Dit gezag, Zijn regering, oefent de Heer Jezus uit vanuit de hemel, waar Hij nu is. In jouw leven kun je laten zien dat Hij gezag over jou heeft door de Heilige Geest in je te laten werken. Dat heeft voor jou de volgende resultaten:

1. Je zult rechtvaardig zijn in je omgang met anderen.

2. Je zult de vrede niet willen verstoren door je eigen belangen te volgen.

3. Als je zo omgaat met je broeder, je medeonderdaan in hetzelfde koninkrijk, zal er blijdschap in je hart zijn.

Rm 14:18. Op die manier leven is het echte dienen van Christus. Daar vindt God Zijn welbehagen in en ook de mensen om je heen zal het opvallen dat jij je door andere regels laat leiden dan gebruikelijk is voor henzelf en de wereld om hen heen.

Rm 14:19-21. Je wordt aangespoord te “jagen naar wat de vrede en de onderlinge opbouwing [dient]”. Je moet je ervoor inzetten. Het is niet iets dat automatisch bij een kind van God gebeurt. Vrede en onderlinge opbouwing zijn heel wat belangrijker dan voedsel. Laat je niet door je lichamelijke behoeften leiden. Lichamelijke behoeften zijn geen verkeerde behoeften. Het zijn behoeften waarin God wil voorzien, maar ze zijn ondergeschikt aan Zijn werk. Ze mogen geen aanleiding worden dat je broeder door wat hij daarin bij jou ziet tot een val komt.

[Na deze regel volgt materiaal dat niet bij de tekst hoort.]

(** ** Joins, groups, order and limit *)

Lemma join_in {A B} (on : A -> B -> bool) l r a b :
  In (a, b) (Sql.join on l r) <-> In a l /\ In b r /\ on a b = true.
Proof.
  unfold Sql.join. rewrite in_flat_map. split.
  - intros [a' [Ha H]]. apply in_map_iff in H. destruct H as [b' [E H]].
    injection E as <- <-. apply filter_In in H. tauto.
  - intros [Ha [Hb Hon]]. exists a. split; [exact Ha|].
    apply in_map. apply filter_In. now split.
Qed.

Section GroupByFacts.
Context {K : Type} (eqb : K -> K -> bool).
Hypothesis eqb_eq : forall a b, eqb a b = true <-> a = b.

Lemma bump_keys (k : K) (acc : list (K * Z)) (k' : K) :
  In k' (map fst (Sql.bump eqb k acc)) <-> k' = k \/ In k' (map fst acc).
Proof.
  induction acc as [|[k0 n] acc IH]; simpl.
  - intuition.
  - destruct (eqb k k0) eqn:E; simpl.
    + apply eqb_eq in E. subst k0. intuition.
    + rewrite IH. intuition.
Qed.

Lemma bump_positive (k : K) (acc : list (K * Z)) :
  Forall (fun kn => 1 <= snd kn) acc ->
  Forall (fun kn => 1 <= snd kn) (Sql.bump eqb k acc).
Proof.
  induction acc as [|[k0 n] acc IH]; simpl; intros H.
  - constructor; [simpl; lia|constructor].
  - inversion H as [|? ? Hn Hacc]; subst. simpl in Hn.
    destruct (eqb k k0); constructor; simpl; auto; lia.
Qed.

Lemma bump_NoDup (k : K) (acc : list (K * Z)) :
  NoDup (map fst acc) -> NoDup (map fst (Sql.bump eqb k acc)).
Proof.
  induction acc as [|[k0 n] acc IH]; simpl; intros H.
  - constructor; [intros []|constructor].
  - inversion H as [|? ? Hk0 Hacc]; subst.
    destruct (eqb k k0) eqn:E; simpl.
    + now constructor.
    + constructor; [|now apply IH].
      rewrite bump_keys. intros [->|Hin]; [|contradiction].
      assert (eqb k k = true) by now apply eqb_eq. congruence.
Qed.

Lemma fold_bump (keys : list K) :
  forall acc,
    Forall (fun kn => 1 <= snd kn) acc -> NoDup (map fst acc) ->
    let groups := fold_left (fun acc k => Sql.bump eqb k acc) keys acc in
    Forall (fun kn => 1 <= snd kn) groups
    /\ NoDup (map fst groups)
    /\ forall k, In k (map fst groups) <-> In k keys \/ In k (map fst acc).
Proof.
  induction keys as [|k keys IH]; intros acc Hpos Hnd; simpl.
  - intuition.
  - destruct (IH (Sql.bump eqb k acc) (bump_positive k acc Hpos)
                (bump_NoDup k acc Hnd)) as [H1 [H2 H3]].
    split; [exact H1|split; [exact H2|]].
    intros k'. rewrite H3, bump_keys. intuition.
Qed.

Lemma bump_in (k0 : K) (acc : list (K * Z)) (k : K) (n : Z) :
  NoDup (map fst acc) ->
  In (k, n) (Sql.bump eqb k0 acc) ->
  (k <> k0 /\ In (k, n) acc)
  \/ (k = k0 /\ ((exists m, In (k0, m) acc /\ n = m + 1)
                 \/ (~ In k0 (map fst acc) /\ n = 1))).
Proof.
  induction acc as [|[k1 n1] acc IH]; simpl; intros Hnd Hin.
  - destruct Hin as [E|[]]. injection E as <- <-. right. split; auto.
  - inversion Hnd as [|? ? Hk1 Hacc]; subst.
    destruct (eqb k0 k1) eqn:E.
    + apply eqb_eq in E. subst k1. destruct Hin as [E|Hin].
      * injection E as <- <-. right. split; [reflexivity|].
        left. exists n1. split; [now left|reflexivity].
      * left. split; [|now right].
        intros ->. apply Hk1. apply in_map_iff. now exists (k0, n).
    + assert (Hne : k0 <> k1).
      { intros ->. assert (eqb k1 k1 = true) by now apply eqb_eq.
        congruence. }
      destruct Hin as [E'|Hin].
      * injection E' as <- <-. left. split; [congruence|now left].
      * destruct (IH Hacc Hin) as [[H1 H2]|[-> [[m [H1 H2]]|[H1 H2]]]].
        -- left. split; [exact H1|now right].
        -- right. split; [reflexivity|]. left. exists m.
           split; [now right|exact H2].
        -- right. split; [reflexivity|]. right. split; [|exact H2].
           intros [H|H]; [congruence|contradiction].
Qed.

(** The number of keys equal to [k]. *)
Lemma fold_bump_count (keys : list K) :
  forall acc seen,
    NoDup (map fst acc) ->
    (forall k, In k (map fst acc) <-> In k seen) ->
    (forall k n, In (k, n) acc ->
                 n = Query.count (fun k' => eqb k' k) seen) ->
    forall k n,
      In (k, n) (fold_left (fun acc k => Sql.bump eqb k acc) keys acc) ->
      n = Query.count (fun k' => eqb k' k) (seen ++ keys)%list.
Proof.
  induction keys as [|k0 keys IH]; intros acc seen Hnd Hkeys Hcount k n Hin.
  - simpl in Hin. rewrite app_nil_r. now apply Hcount.
  - simpl in Hin.
    replace (seen ++ k0 :: keys)%list with ((seen ++ [k0]) ++ keys)%list
      by (rewrite <- app_assoc; reflexivity).
    apply (IH (Sql.bump eqb k0 acc) (seen ++ [k0])%list); try exact Hin.
    + now apply bump_NoDup.
    + intros k'. rewrite bump_keys, in_app_iff, Hkeys. simpl. intuition.
    + intros k' n' Hin'. rewrite count_app, count_single.
      destruct (bump_in k0 acc k' n' Hnd Hin')
        as [[H1 H2]|[-> [[m [H1 H2]]|[H1 H2]]]].
      * replace (eqb k0 k') with false.
        -- rewrite (Hcount k' n' H2). lia.
        -- symmetry. apply not_true_iff_false. rewrite eqb_eq. congruence.
      * replace (eqb k0 k0) with true by (symmetry; now apply eqb_eq).
        rewrite H2, (Hcount k0 m H1). reflexivity.
      * replace (eqb k0 k0) with true by (symmetry; now apply eqb_eq).
        assert (H0 : Query.count (fun k' => eqb k' k0) seen = 0).
        { apply count_zero_iff. intros x Hx.
          apply not_true_iff_false. rewrite eqb_eq. intros ->.
          apply H1. now apply Hkeys. }
        rewrite H0, H2. reflexivity.
Qed.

Een voorbeeld. Ik ken een broeder die uit een Afrikaans land komt. In dat land is het eten van een ei verbonden aan afgodendienst. Hij is nog niet helemaal vrij van de gedachten die in zijn land van herkomst aan een ei zijn verbonden. Neem nu eens aan dat ik de gewoonte heb om elke dag een ei te eten. Voor mij is dat niet verkeerd, maar als die broeder nu bij mij komt eten en ik wil mijn eitje nuttigen en ik bied hem er ook een aan, kan dat voor mijn broeder een aanleiding tot een val worden. Misschien probeer ik hem wel duidelijk te maken dat het helemaal niet verkeerd is om een ei te eten. Als ik hem er zo toe overhaal een ei te eten, kan hem dat in de grootste gewetensnood brengen. Als ik zoiets weet, dan moet ik maar een dag geen ei eten. Dit kun je op allerlei manieren toepassen.

Rm 14:22. Je geloof in God en in het werk van de Heer Jezus is een persoonlijk geloof. Het gaat er in dit gedeelte niet om dat je daar niet van zou moeten getuigen. Het gaat er hier om dat je geloof je heeft bevrijd van allerlei tradities en gewoonten die niets te maken hebben met het dienen van God. Je wordt zelfs “gelukkig” genoemd als je je echte vrijheid in Christus ook geniet, ongedwongen, zonder je te onderwerpen aan allerlei regels die mensen hebben opgesteld. Het maakt niet uit of het zogenaamde christelijke regels zijn of dat het regels zijn waar de mensen in deze wereld naar leven. Belangrijk is dat jij je in je leven van elke dag laat leiden door je geloof en niet door je gevoel. Geloof richt zich op God en op Zijn Woord.

Rm 14:23. Als je ergens aan twijfelt, moet je het niet doen. Leef vanuit je geloof. Geloof is niet een uiting van onzekerheid. Zo hoor je het woord ‘geloof’ vaak gebruiken. Er wordt dan gezegd: ‘Ik geloof niet dat het verkeerd is.’ Men bedoelt dan: ‘Ik denk niet dat het verkeerd is, maar ik weet het niet zeker.’ God heeft ons echter Zijn wil bekendgemaakt. Wat we doen zonder naar die wil te hebben gevraagd, is zonde. Sterk gezegd, hè?

Lees nog eens Romeinen 14:15-23.

Verwerking: Wat betekent het koninkrijk van God voor jou?